Personal information
- Date of birth: 28 September 2005 (age 20)
- Place of birth: Vanløse, Denmark
- Height: 1.89 m (6 ft 2 in)
- Positions: Right winger; forward;

Team information
- Current team: TSG Hoffenheim
- Number: 14

Youth career
- FA 2000
- 0000–2018: KB
- 2018–2021: Copenhagen
- 2021–2022: AGF

Senior career*
- Years: Team / Apps / (Gls)
- 2022–2023: AGF / 9 / (0)
- 2023–2026: Red Bull Salzburg / 33 / (2)
- 2023–2024: → FC Liefering (loan) / 22 / (6)
- 2025–2026: → VfL Wolfsburg (loan) / 27 / (2)
- 2026–: TSG Hoffenheim / 4 / (2)

International career^{‡}
- 2023: Denmark U18 / 5 / (0)
- 2023–2024: Denmark U19 / 10 / (2)
- 2024–: Denmark U21 / 8 / (2)
- 2026–: Denmark / 3 / (0)

= Adam Daghim =

Danish footballer (born 2005)

Adam Daghim (آدم دغيم; born 28 September 2005) is a Danish professional footballer who plays as a right winger or forward for club TSG Hoffenheim and the Denmark national team. He is the younger brother of fellow professional footballer Ahmed Daghim.

==Early life==
Daghim was born on 28 September 2005 in Vanløse, a district of Copenhagen. His father is Palestinian and his mother is from Libya; his family is of Palestinian heritage, and he is eligible to represent Palestine at senior international level. He is the younger brother of professional footballer Ahmed Daghim, five years his senior and also a natural winger, who introduced him to organised football from an early age. Daghim has described having had his own "demons" early in his career, struggling when things did not go his way on the pitch, and cited his father's advice—"You won't go far if you don't conquer yourself"—as a guiding influence in overcoming them.

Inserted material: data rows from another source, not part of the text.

(* ===== verification/Command.v ===== *)
(** The command of the gateway (gateway/main.go, gateway/cmd): its flags, its configuration
    file, and the process that listens on two ports and serves one proxy on both. *)

From stdpp Require Import base numbers gmap strings list relations.
From S2P Require Import Prelude RouteStore Http Forward RouteApi Gateway.
Local Open Scope Z_scope.

(** ** The command line *)

Record RunFlags := mkRunFlags { listen_addr : string; api_addr : string }.

(** [src/gateway/cmd/run.go:39-46 registerFlags] the defaults *)
Definition registerFlags : RunFlags := mkRunFlags ":8080" ":8081".

(** cobra reads a command line, given the defaults: without a command it prints a help text,
    else it has the flags of [run] and the value of [--config]. *)
Class Cobra := cobra_Parse : RunFlags -> string -> list string -> res (option (RunFlags * string)).

(** viper, and the working directory. *)
Class Viper (V : Type) := {
  viper_SetConfigFile : string -> V -> V;
  viper_AddConfigPath : string -> V -> V;
  viper_SetConfigType : string -> V -> V;
  viper_SetConfigName : string -> V -> V;
  viper_AutomaticEnv : V -> V;
  viper_ReadInConfig : M V unit;
  os_Getwd : M V string
}.

(** [src/gateway/cmd/root.go:32-52 initConfig] [cobra.CheckErr] exits; a file that cannot be read is
    passed over *)
Definition initConfig `{Viper V} (cfgFile : string) : M V unit :=
  (if negb (String.eqb cfgFile "") then modify (viper_SetConfigFile cfgFile)
   else
     cwd ← os_Getwd;
     modify (viper_AddConfigPath cwd) ;;
     modify (viper_SetConfigType "yaml") ;;
     modify (viper_SetConfigName "beamlit-gateway")) ;;
  modify viper_AutomaticEnv ;;
  _ ← try viper_ReadInConfig;
  mret tt.

(** ** The process *)

(** [net.Listen]: what may become of binding an address while the process holds others; an
    address it holds is taken. *)
Class Net := {
  net_Listen : list string -> string -> bool -> Prop;
  net_taken held a : a ∈ held -> ~ net_Listen held a true
}.

Section Process.
Context {W : Type} `{Hhttp : HttpEnv W} `{Hcodec : RouteCodec} `{Net}.
Local Abbreviation Gateway := (Gateway (P:=InMem.t) (W:=W)).

(** One proxy, and which of the two servers listens. *)
Record Process := mkProcess { ps_gateway : Gateway; ps_api : bool; ps_http : bool }.
Inductive gateway_process := Running (p : Process) | Exited (code : Z).

Definition held (f : RunFlags) (p : Process) : list string :=
  (if ps_api p then [api_addr f] else []) ++ (if ps_http p then [listen_addr f] else []).

(** [src/gateway/cmd/run.go:18-36 runCmd] the management API is started in a goroutine, so either server
    may be the first to listen; each request is served in the order they come; when either
    server cannot listen, or fails, the process exits *)
Inductive process_step (f : RunFlags) (prepare : Request -> Request) : relation gateway_process :=
| api_listens g h : net_Listen (held f (mkProcess g false h)) (api_addr f) true ->
    process_step f prepare (Running (mkProcess g false h)) (Running (mkProcess g true h))
| api_cannot_listen g h : net_Listen (held f (mkProcess g false h)) (api_addr f) false ->
    process_step f prepare (Running (mkProcess g false h)) (Exited 1)
| http_listens g a : net_Listen (held f (mkProcess g a false)) (listen_addr f) true ->
    process_step f prepare (Running (mkProcess g a false)) (Running (mkProcess g a true))
| http_cannot_listen g a : net_Listen (held f (mkProcess g a false)) (listen_addr f) false ->
    process_step f prepare (Running (mkProcess g a false)) (Exited 1)
| api_serves g h r :
    process_step f prepare (Running (mkProcess g true h)) (Running (mkProcess (serve prepare (ToApi r) g).1 true h))
| http_serves g a r :
    process_step f prepare (Running (mkProcess g a true)) (Running (mkProcess (serve prepare (ToProxy r) g).1 a true))
| server_fails g a h : a || h = true -> process_step f prepare (Running (mkProcess g a h)) (Exited 1).

(** [src/gateway/main.go:10-15 main] up to the start of the servers *)
Definition main `{Cobra} `{Viper V} (args : list string) (v : V) (w : W) : (option RunFlags * gateway_process) :=
  match cobra_Parse registerFlags "" args with
  | Ok (Some (flags, cfgFile)) =>
      match (initConfig cfgFile v).2 with
      | Ok _ => (Some flags, Running (mkProcess (mkGateway New w) false false))
      | _ => (None, Exited 1)
      end
  | Ok None => (None, Exited 0)
  | _ => (None, Exited 1)
  end.

(** ** Properties *)

(** What the process has served. *)
Definition served (prepare : Request -> Request) (w : W) (f : RunFlags) (p : Process) (qs : list gateway_request) : Prop :=
  ps_gateway p = serve_all prepare qs (mkGateway New w) /\
  (forall r, ToApi r ∈ qs -> ps_api p = true) /\ (forall r, ToProxy r ∈ qs -> ps_http p = true) /\
  (api_addr f = listen_addr f -> ps_api p && ps_http p = false).

Lemma served_snoc prepare q qs (g : Gateway) : serve_all prepare (qs ++ [q]) g = (serve prepare q (serve_all prepare qs g)).1.
Proof. unfold serve_all. by rewrite foldl_app. Qed.

Lemma served_step f prepare w p p' qs : served prepare w f p qs -> process_step f prepare (Running p) (Running p') ->
  exists qs', served prepare w f p' qs'.
Proof.
  intros (Hg & Ha & Hh & Hsame) Hstep. inversion Hstep; subst; cbn in *.
  - exists qs. split_and!; [done|done|done|]. cbn. intros E. destruct h; [|done]. exfalso.
    eapply net_taken; [|eassumption]. rewrite E. by left.
  - exists qs. split_and!; [done|done|done|]. cbn. intros E. destruct a; [|done]. exfalso.
    eapply net_taken; [|eassumption]. rewrite E. by left.
  - exists (qs ++ [ToApi r]). split_and!; [by rewrite served_snoc, <-Hg|done| |done]. cbn.
    intros r' [Hr|[=]%list_elem_of_singleton]%elem_of_app. by eapply Hh.
  - exists (qs ++ [ToProxy r]). split_and!; [by rewrite served_snoc, <-Hg| |done|done]. cbn.
    intros r' [Hr|[=]%list_elem_of_singleton]%elem_of_app. by eapply Ha.
Qed.

(** A process that runs has served a sequence of requests with one proxy, each at a port
    that listens; it never runs with both servers at one address; and once it has exited
    nothing more happens. *)
Theorem process_serves_one_proxy `{Cobra} `{Viper V} args (v : V) (w : W) f start p prepare :
  main args v w = (Some f, start) -> rtc (process_step f prepare) start (Running p) ->
  exists qs, served prepare w f p qs.
Proof.
  intros Hmain Hrun. assert (start = Running (mkProcess (mkGateway New w) false false)) as ->.
  { unfold main in Hmain. by repeat case_match; simplify_eq. }
  assert (forall x y, rtc (process_step f prepare) x y -> forall p p', x = Running p -> y = Running p' ->
    (exists qs, served prepare w f p qs) -> exists qs, served prepare w f p' qs) as Hgo.
  { clear. intros x y Hrun. induction Hrun as [x|x y z Hxy Hyz IH]; intros p p' -> Hz [qs Hq].
    - injection Hz as ->. by exists qs.
    - destruct y as [p1|code]; [|inversion Hyz as [|? ? ? Hs]; subst; [done|inversion Hs]].
      apply (IH p1 p'); [done..|]. by eapply served_step. }
  eapply Hgo; [exact Hrun|done..|]. exists []. split_and!; [done|..]; by try intros r ?%not_elem_of_nil.
Qed.

(** With one address for both servers the process ends as soon as the second one is to
    listen, however the binding of the address turns out. *)
Theorem one_address_exits f prepare g x :
  api_addr f = listen_addr f -> process_step f prepare (Running (mkProcess g true false)) x ->
  (exists r, x = Running (mkProcess (serve prepare (ToApi r) g).1 true false)) \/ x = Exited 1.
Proof.
  intros E Hstep. inversion Hstep; subst; [|by right|by left; eexists|by right]. exfalso.
  eapply net_taken; [|eassumption]. cbn. rewrite E. by left.
Qed.

(** Whatever the configuration file and the environment hold, the process is the same. *)
Theorem config_is_not_used `{Cobra} `{Viper V} args (v v' : V) (w : W) :
  (forall (v : V), is_Ok (os_Getwd v).2 = true) -> (forall (v : V), (viper_ReadInConfig v).2 <> Panic) ->
  main args v w = main args v' w.
Proof.
  intros Hcwd Hread.
  assert (forall cfgFile (v : V), exists u, (initConfig cfgFile v).2 = Ok u) as Hinit.
  { clear v v'. intros cfgFile v.
    assert (exists v1, (if negb (String.eqb cfgFile "") then modify (viper_SetConfigFile cfgFile)
      else cwd ← os_Getwd; modify (viper_AddConfigPath cwd) ;; modify (viper_SetConfigType "yaml") ;;
           modify (viper_SetConfigName "beamlit-gateway")) v = (v1, Ok tt)) as [v1 E].
    { destruct (negb _); [by eexists|]. rewrite bind_run. pose proof (Hcwd v) as Hc.
      destruct (os_Getwd v) as [v1 [cwd|e|]]; [by eexists|done..]. }
    unfold initConfig. rewrite (bind_Ok_run _ _ _ _ _ E), (bind_Ok_run (modify viper_AutomaticEnv) _ v1 _ tt eq_refl), bind_run.
    unfold try. pose proof (Hread (viper_AutomaticEnv v1)) as Hr.
    destruct (viper_ReadInConfig _) as [v2 [[]|e|]]; [by eexists..|done]. }
  unfold main. destruct (cobra_Parse _ _ _) as [[[f c]|]|e|]; [|done..].
  destruct (Hinit c v) as [? ->], (Hinit c v') as [? ->]. done.
Qed.
End Process.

In 2021, his brother Ahmed suffered a cardiac episode and collapsed during a match while Adam was warming up for a youth fixture in Esbjerg. Learning of it ten minutes before kick-off, Adam chose to play the game, his side winning 2–1 with his two assists, before travelling to the hospital. He described his family's response as characteristically forward-looking: "We must not dwell too much in the past. We must always look forward."

==Club career==
===Youth career===
Both Daghim brothers began playing football together at FA 2000, a club in Frederiksberg. As Adam's talent became apparent the brothers progressed to KB, where training became more structured and competitive. He was subsequently recruited into the FC Copenhagen elite youth academy, where scouts were already familiar with the family through Ahmed's prior time at the club. His father and elder brother would compile video clips of his performances for the family to review together on the living room sofa, and Adam later credited his brother with repeatedly telling him that "with the right attitude and hard work, you can achieve incredible things". When he found his playing time limited in Copenhagen's first-year under-17 squad, it opened the opportunity to join AGF, and he relocated to Aarhus in 2021, moving into a dormitory near the club's training ground at Fredensvang.

===AGF===
Daghim became the youngest AGF player to appear in the Danish Superliga when he made his debut on 3 April 2022, coming on as a substitute for the final 20 minutes in a 0–0 draw with Vejle. In the same month, he signed his first professional contract with the club.

===Red Bull Salzburg===
On 30 August 2023, Daghim joined Red Bull Salzburg for a reported fee of approximately €3 million on an initial contract until June 2026. He was initially deployed as a cooperation player at Salzburg's affiliate club FC Liefering in the Austrian 2. Liga, where he scored four goals and provided three assists in nine league appearances in the autumn of 2023, and added a further four goals and two assists in six appearances in the UEFA Youth League, in which Salzburg won their group ahead of Benfica, Real Sociedad and Inter Milan. On 18 January 2024, Salzburg extended his contract until June 2028 ahead of schedule, with sporting director Bernhard Seonbuchner saying the club expected "a great deal" from him.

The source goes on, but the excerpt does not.